§ Exercise brief: Look below for the line that has "- by rewrite !list_insert_ge by lia.". Set down the lines from there through the line that has "revert st k.", exactly as written.

Material to process section start

Lemma feed_partial rate st off l : (off + length l < rate)%nat →
  foldl (feed rate) (st, off) l = (xor_bytes st off l, (off + length l)%nat).
Proof.
  revert st off. induction l as [|b l IH]; intros st off Hl; cbn [foldl xor_bytes length] in *; [by rewrite Nat.add_0_r|].
  unfold feed at 2. cbn [fst snd]. destruct (Nat.eqb_spec (S off) rate); [lia|]. rewrite IH by lia. f_equal. lia.
Qed.

Lemma feed_block rate st off l : (off + length l = rate)%nat → l ≠ [] →
  foldl (feed rate) (st, off) l = (keccak_f (xor_bytes st off l), 0%nat).
Proof.
  intros Hl Hne. destruct l as [|b l _] using rev_ind; [done|]. rewrite length_app in Hl. cbn [length] in Hl.
  rewrite foldl_app, feed_partial by lia. cbn [foldl]. unfold feed. cbn [fst snd].
  destruct (Nat.eqb_spec (S (off + length l)) rate); [|lia]. by rewrite xor_bytes_app.
Qed.

Lemma feed_blocks rate fuel st l : (0 < rate)%nat → (length l ≤ fuel)%nat → (length l mod rate = 0)%nat →
  foldl (feed rate) (st, 0%nat) l = (foldl absorb_block st (blocks_of fuel rate l), 0%nat).
Proof.
  intros Hr. revert st l. induction fuel as [|fuel IH]; intros st l Hf Hm.
  - by destruct l; [|cbn in Hf; lia].
  - cbn [blocks_of]. destruct (Nat.leb_spec rate (length l)) as [Hle|Hlt].
    + rewrite <- (take_drop rate l) at 1. rewrite foldl_app.
      assert (Hlen : length (take rate l) = rate) by (rewrite length_take; lia).
      rewrite feed_block; [|lia|intros E; rewrite E in Hlen; cbn in Hlen; lia].
      rewrite IH; [reflexivity|rewrite length_drop; lia|]. rewrite length_drop.
      replace (length l) with ((length l - rate) + 1 * rate)%nat in Hm by lia. by rewrite Nat.Div0.mod_add in Hm.
    + rewrite Nat.mod_small in Hm by done. by destruct l; [|cbn in Hm; lia].
Qed.

(** *** Eight bytes at a time *)
Lemma xor_lane_lane st i v w : xor_lane (xor_lane st i v) i w = xor_lane st i (v .^ w).
Proof.
  unfold xor_lane. rewrite list_insert_insert_eq. destruct (decide (i < length st)%nat) as [Hi|Hi].
  - f_equal. unfold lane at 1. rewrite nth_lookup, list_lookup_insert_eq by done. cbn. apply Z.lxor_assoc.
  - by rewrite !list_insert_ge by lia.
Qed.

Lemma load_cons b l : is_byte b → load_u64_le (b :: l) = b .^ (load_u64_le l ≪ 8).
Proof.
  intros Hb. unfold load_u64_le. cbn [foldr]. symmetry. apply Z.lxor_lor.
  apply Z.bits_inj'. intros i Hi. rewrite Z.land_spec, Z.bits_0. destruct (Z.lt_ge_cases i 8).
  - by rewrite Z.shiftl_spec_low, andb_false_r by lia.
  - by rewrite testbit_byte by lia.
Qed.

Lemma xor_bytes_lane st i k l : bytes_ok l → (k + length l ≤ 8)%nat →
  (i < length st)%nat → xor_bytes st (8 * i + k) l = xor_lane st i (load_u64_le l ≪ (8 * Z.of_nat k)).
Proof.
  revert st k. induction l as [|b l IH]; intros st k Hb Hk Hi; cbn [xor_bytes length] in *.
  - unfold xor_lane, load_u64_le. cbn [foldr]. rewrite Z.shiftl_0_l, Z.lxor_0_r. symmetry. apply list_insert_id.
    unfold lane. rewrite nth_lookup. destruct (lookup_lt_is_Some_2 st i Hi) as [v ->]. done.
  - apply Forall_cons in Hb as [Hb Hl].
    assert (Hbyte : xor_byte st (8 * i + k) b = xor_lane st i (b ≪ (8 * Z.of_nat k))).
    { unfold xor_byte. rewrite (Nat.mul_comm 8), Nat.div_add_l, Nat.div_small, Nat.add_0_r by lia.
      by rewrite Nat.add_comm, Nat.Div0.mod_add, Nat.mod_small by lia. }
    rewrite Hbyte. replace (S (8 * i + k)) with (8 * i + S k)%nat by lia.
    rewrite IH; [|done|lia|unfold xor_lane; by rewrite length_insert]. rewrite xor_lane_lane. f_equal.
    rewrite load_cons by done. rewrite Z.shiftl_lxor. f_equal. rewrite Z.shiftl_shiftl by lia. f_equal. lia.
Qed.

Lemma xor_lane_length st i v : length (xor_lane st i v) = length st.
Proof. apply length_insert. Qed.
Lemma xor_bytes_length st off l : length (xor_bytes st off l) = length st.
Proof. revert st off. induction l as [|b l IH]; intros st off; [done|]. cbn [xor_bytes]. rewrite IH. apply xor_lane_length. Qed.

Lemma xor_words_bytes st n inp : bytes_ok inp → (8 * n ≤ length inp)%nat → (n ≤ length st)%nat →
  xor_words st n inp = xor_bytes st 0 (take (8 * n) inp).
Proof.
  intros Hb. unfold xor_words. induction n as [|n IH]; intros Hl Hs; [done|].
  rewrite seq_S, foldl_app, IH by lia. cbn [foldl Nat.add].
  replace (8 * S n)%nat with (8 * n + 8)%nat by lia.
  rewrite <- (take_take_drop inp (8 * n) 8), xor_bytes_app, length_take, Nat.min_l by lia.
  rewrite Nat.add_0_l.
  pose proof (xor_bytes_lane (xor_bytes st 0 (take (8 * n) inp)) n 0 (take 8 (drop (8 * n) inp))) as E.
  rewrite Nat.add_0_r, Z.shiftl_0_r in E. rewrite E; [done|by apply Forall_take, Forall_drop|rewrite length_take; lia|].
  rewrite xor_bytes_length. lia.
Qed.

(** *** The code absorbs byte by byte *)
Definition rate_ok (rate : nat) : Prop := (0 < rate ≤ 200 ∧ rate mod 8 = 0)%nat.

Lemma absorb_blocks_feed fuel rate st inp : rate_ok rate → bytes_ok inp → length st = 25%nat → (length inp ≤ fuel)%nat →
  let '(st', rest) := absorb_blocks fuel rate st inp in
  foldl (feed rate) (st, 0%nat) inp = foldl (feed rate) (st', 0%nat) rest ∧ (length rest < rate)%nat ∧ bytes_ok rest ∧ length st' = 25%nat.
Proof.
  intros (Hr & Hm). revert st inp. induction fuel as [|fuel IH]; intros st inp Hb Hs Hf; cbn [absorb_blocks].
  - split_and!; done || lia.
  - destruct (Nat.leb_spec rate (length inp)) as [Hle|Hlt]; [|split_and!; done || lia].
    assert (E8 : (8 * (rate / 8) = rate)%nat) by (pose proof (Nat.div_mod_eq rate 8); lia).
    assert (Hst : xor_words st (rate / 8) inp = xor_bytes st 0 (take rate inp)).
    { rewrite xor_words_bytes; [by rewrite E8|done|lia|lia]. }
    rewrite Hst. specialize (IH (keccak_f (xor_bytes st 0 (take rate inp))) (drop rate inp)).
    destruct (absorb_blocks fuel rate _ _) as [st' rest].
    assert (Hlen : length (take rate inp) = rate) by (rewrite length_take; lia).
    assert (Hfeed : foldl (feed rate) (st, 0%nat) inp =
      foldl (feed rate) (keccak_f (xor_bytes st 0 (take rate inp)), 0%nat) (drop rate inp)).
    { rewrite <- (take_drop rate inp) at 1. rewrite foldl_app. f_equal.
      apply feed_block; [lia|]. intros E. rewrite E in Hlen. cbn in Hlen. lia. }
    rewrite Hfeed. apply IH; [by apply Forall_drop| |rewrite length_drop; lia].
    apply keccak_f_length. by rewrite xor_bytes_length.
Qed.

(** The context that has absorbed the bytes [m]. *)
Definition absorbed (cfg : boringssl_keccak_config_t) (rate : nat) (m : list Z) : BORINGSSL_keccak_st :=
  let '(st, off) := foldl (feed rate) (replicate 25 0, 0%nat) m in
  mkKeccak cfg boringssl_keccak_phase_absorb st rate off 0.

Lemma feed_inv rate st off m : (off < rate)%nat → length st = 25%nat →
  let '(st', off') := foldl (feed rate) (st, off) m in
  (off' < rate)%nat ∧ off' = ((off + length m) mod rate)%nat ∧ length st' = 25%nat.
Proof.
  revert st off. induction m as [|b m IH]; intros st off Ho Hs; cbn [foldl length].
  - split_and!; [done|by rewrite Nat.add_0_r, Nat.mod_small|done].
  - unfold feed at 2. cbn [fst snd]. assert (Hl : length (xor_byte st off b) = 25%nat) by (unfold xor_byte; by rewrite xor_lane_length).
    destruct (Nat.eqb_spec (S off) rate) as [E|E].
    + specialize (IH (keccak_f (xor_byte st off b)) 0%nat ltac:(lia) (keccak_f_length _ Hl)).
      destruct (foldl _ _ m) as [st' off']. destruct IH as (? & -> & ?). split_and!; [done| |done].
      replace (off + S (length m))%nat with ((0 + length m) + 1 * rate)%nat by lia. by rewrite Nat.Div0.mod_add.
    + specialize (IH (xor_byte st off b) (S off) ltac:(lia) Hl). destruct (foldl _ _ m) as [st' off']. destruct IH as (? & -> & ?).
      split_and!; [done| |done]. f_equal. lia.
Qed.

Material to process section end

§ Written answer:
  - by rewrite !list_insert_ge by lia.
Qed.

Lemma load_cons b l : is_byte b → load_u64_le (b :: l) = b .^ (load_u64_le l ≪ 8).
Proof.
  intros Hb. unfold load_u64_le. cbn [foldr]. symmetry. apply Z.lxor_lor.
  apply Z.bits_inj'. intros i Hi. rewrite Z.land_spec, Z.bits_0. destruct (Z.lt_ge_cases i 8).
  - by rewrite Z.shiftl_spec_low, andb_false_r by lia.
  - by rewrite testbit_byte by lia.
Qed.

Lemma xor_bytes_lane st i k l : bytes_ok l → (k + length l ≤ 8)%nat →
  (i < length st)%nat → xor_bytes st (8 * i + k) l = xor_lane st i (load_u64_le l ≪ (8 * Z.of_nat k)).
Proof.
  revert st k. induction l as [|b l IH]; intros st k Hb Hk Hi; cbn [xor_bytes length] in *.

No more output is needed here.